▶ **Task brief**:
In the entries below, find the line containing "Conventions of the embedding." and the line containing "Definition lit (s". Copy those two lines and everything between them exactly, and only that.

▶ **Exercise materials**:
(** * WeChat connector: ingestion, parsing, deduplication and dispatch

    A shallow embedding of the Python sources

    - [src/connector.py]      (class [WeChatConnector]),
    - [src/message_dedup.py]  (class [MessageDeduplicator]),
    - [src/mmkv_reader.py]    (class [MMKVReader]),

    followed by the properties the specification states about them.

    Conventions of the embedding.

    - A Python [str] is a list of Unicode code points ([list N]); a [bytes]
      value is a list of 8-bit integers ([list Z]).
    - A Python [set] of strings is a [gset (list N)].
    - Whatever the code obtains from outside the process (the outcome of a
      webhook call, of a file write, of [stat] on the device, the clock) is
      an explicit argument of the function that consumes it.
    - An exception is a value of type [exn]; code that may raise returns a
      [result].  [print] calls are observability only and are not modelled. *)

From Stdlib Require Import ZArith NArith List Bool Lia String Ascii.
From stdpp Require Import gmap list.
Import ListNotations.

Local Open Scope Z_scope.

(** ** Python strings *)

Abbreviation pystr := (list N).
Abbreviation pybytes := (list Z).

Module PyStr.

(** A string literal of the source that only holds ASCII characters. *)
Definition lit (s : string) : pystr :=
  List.map N_of_ascii (list_ascii_of_string s).

(** [str.isspace] on one character, which is also what [str.strip()] with no
    argument and the regular expression class [\s] test on [str] patterns
    (CPython's [_PyUnicode_IsWhitespace]). *)
Definition isspace (c : N) : bool :=
  ((0x09 <=? c) && (c <=? 0x0D) || (0x1C <=? c) && (c <=? 0x20)
   || (c =? 0x85) || (c =? 0xA0) || (c =? 0x1680)
   || (0x2000 <=? c) && (c <=? 0x200A)
   || (c =? 0x2028) || (c =? 0x2029) || (c =? 0x202F) || (c =? 0x205F)
   || (c =? 0x3000))%N.

Fixpoint lstrip (s : pystr) : pystr :=
  match s with
  | c :: s' => if isspace c then lstrip s' else s
  | [] => []
  end.

Definition rstrip (s : pystr) : pystr := rev (lstrip (rev s)).

(** [s.strip()] *)
Definition strip (s : pystr) : pystr := rstrip (lstrip s).

(** [s.startswith(p)] *)
Fixpoint startswith (p s : pystr) : bool :=
  match p, s with
  | [], _ => true
  | a :: p', b :: s' => (a =? b)%N && startswith p' s'
  | _ :: _, [] => false
  end.

(** [s.find(sep)], with [None] for Python's [-1]. *)
Fixpoint find (sep s : pystr) : option nat :=
  if startswith sep s then Some 0%nat
  else match s with
       | [] => None
       | _ :: s' => option_map S (find sep s')
       end.

(** [sep in s] *)
Definition contains (sep s : pystr) : bool :=
  match find sep s with Some _ => true | None => false end.

(** [s.split(sep, 1)]: at most one split, at the first occurrence. *)
Definition split1 (sep s : pystr) : list pystr :=
  match find sep s with
  | Some i => [firstn i s; skipn (i + length sep) s]
  | None => [s]
  end.

(** [parts[i]] on a list of strings; the callers guard the index, the
    default stands for the [IndexError] they exclude. *)
Definition item (parts : list pystr) (i : nat) : pystr := nth i parts [].

(** [str(b)] for a [bool], which is what an f-string field [{b}] renders. *)
Definition str_of_bool (b : bool) : pystr :=
  if b then lit "True" else lit "False".

(** [s.encode('utf-8')].  A lone surrogate raises [UnicodeEncodeError]
    ([None] here); a [str] holds no code point above U+10FFFF. *)
Definition utf8_char (c : N) : option pybytes :=
  let z := Z.of_N c in
  if z <? 0x80 then Some [z]
  else if z <? 0x800 then
    Some [Z.lor 0xC0 (Z.shiftr z 6); Z.lor 0x80 (Z.land z 0x3F)]
  else if (0xD800 <=? z) && (z <=? 0xDFFF) then None
  else if z <? 0x10000 then
    Some [Z.lor 0xE0 (Z.shiftr z 12);
          Z.lor 0x80 (Z.land (Z.shiftr z 6) 0x3F);
          Z.lor 0x80 (Z.land z 0x3F)]
  else if z <? 0x110000 then
    Some [Z.lor 0xF0 (Z.shiftr z 18);
          Z.lor 0x80 (Z.land (Z.shiftr z 12) 0x3F);
          Z.lor 0x80 (Z.land (Z.shiftr z 6) 0x3F);
          Z.lor 0x80 (Z.land z 0x3F)]
  else None.

Fixpoint encode_utf8 (s : pystr) : option pybytes :=
  match s with
  | [] => Some []
  | c :: s' =>
      match utf8_char c, encode_utf8 s' with
      | Some b, Some bs => Some (b ++ bs)
      | _, _ => None
      end
  end.

(** The strings [encode_utf8] accepts: Unicode scalar values only. *)
Definition scalar (c : N) : bool :=
  ((c <? 0xD800) || (0xDFFF <? c) && (c <? 0x110000))%N.

End PyStr.

(** ** [hashlib.md5] (RFC 1321) *)

Module MD5.

Definition mask32 : Z := 0xFFFFFFFF.
Definition w32 (x : Z) : Z := Z.land x mask32.
Definition add32 (x y : Z) : Z := w32 (x + y).
Definition not32 (x : Z) : Z := Z.lxor x mask32.
Definition rotl32 (x n : Z) : Z :=
  w32 (Z.lor (Z.shiftl x n) (Z.shiftr x (32 - n))).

▶ **Written answer**:
    Conventions of the embedding.

    - A Python [str] is a list of Unicode code points ([list N]); a [bytes]
      value is a list of 8-bit integers ([list Z]).
    - A Python [set] of strings is a [gset (list N)].
    - Whatever the code obtains from outside the process (the outcome of a
      webhook call, of a file write, of [stat] on the device, the clock) is
      an explicit argument of the function that consumes it.
    - An exception is a value of type [exn]; code that may raise returns a
      [result].  [print] calls are observability only and are not modelled. *)

From Stdlib Require Import ZArith NArith List Bool Lia String Ascii.
From stdpp Require Import gmap list.
Import ListNotations.

Local Open Scope Z_scope.

(** ** Python strings *)

Abbreviation pystr := (list N).
Abbreviation pybytes := (list Z).

Module PyStr.

(** A string literal of the source that only holds ASCII characters. *)
Definition lit (s : string) : pystr :=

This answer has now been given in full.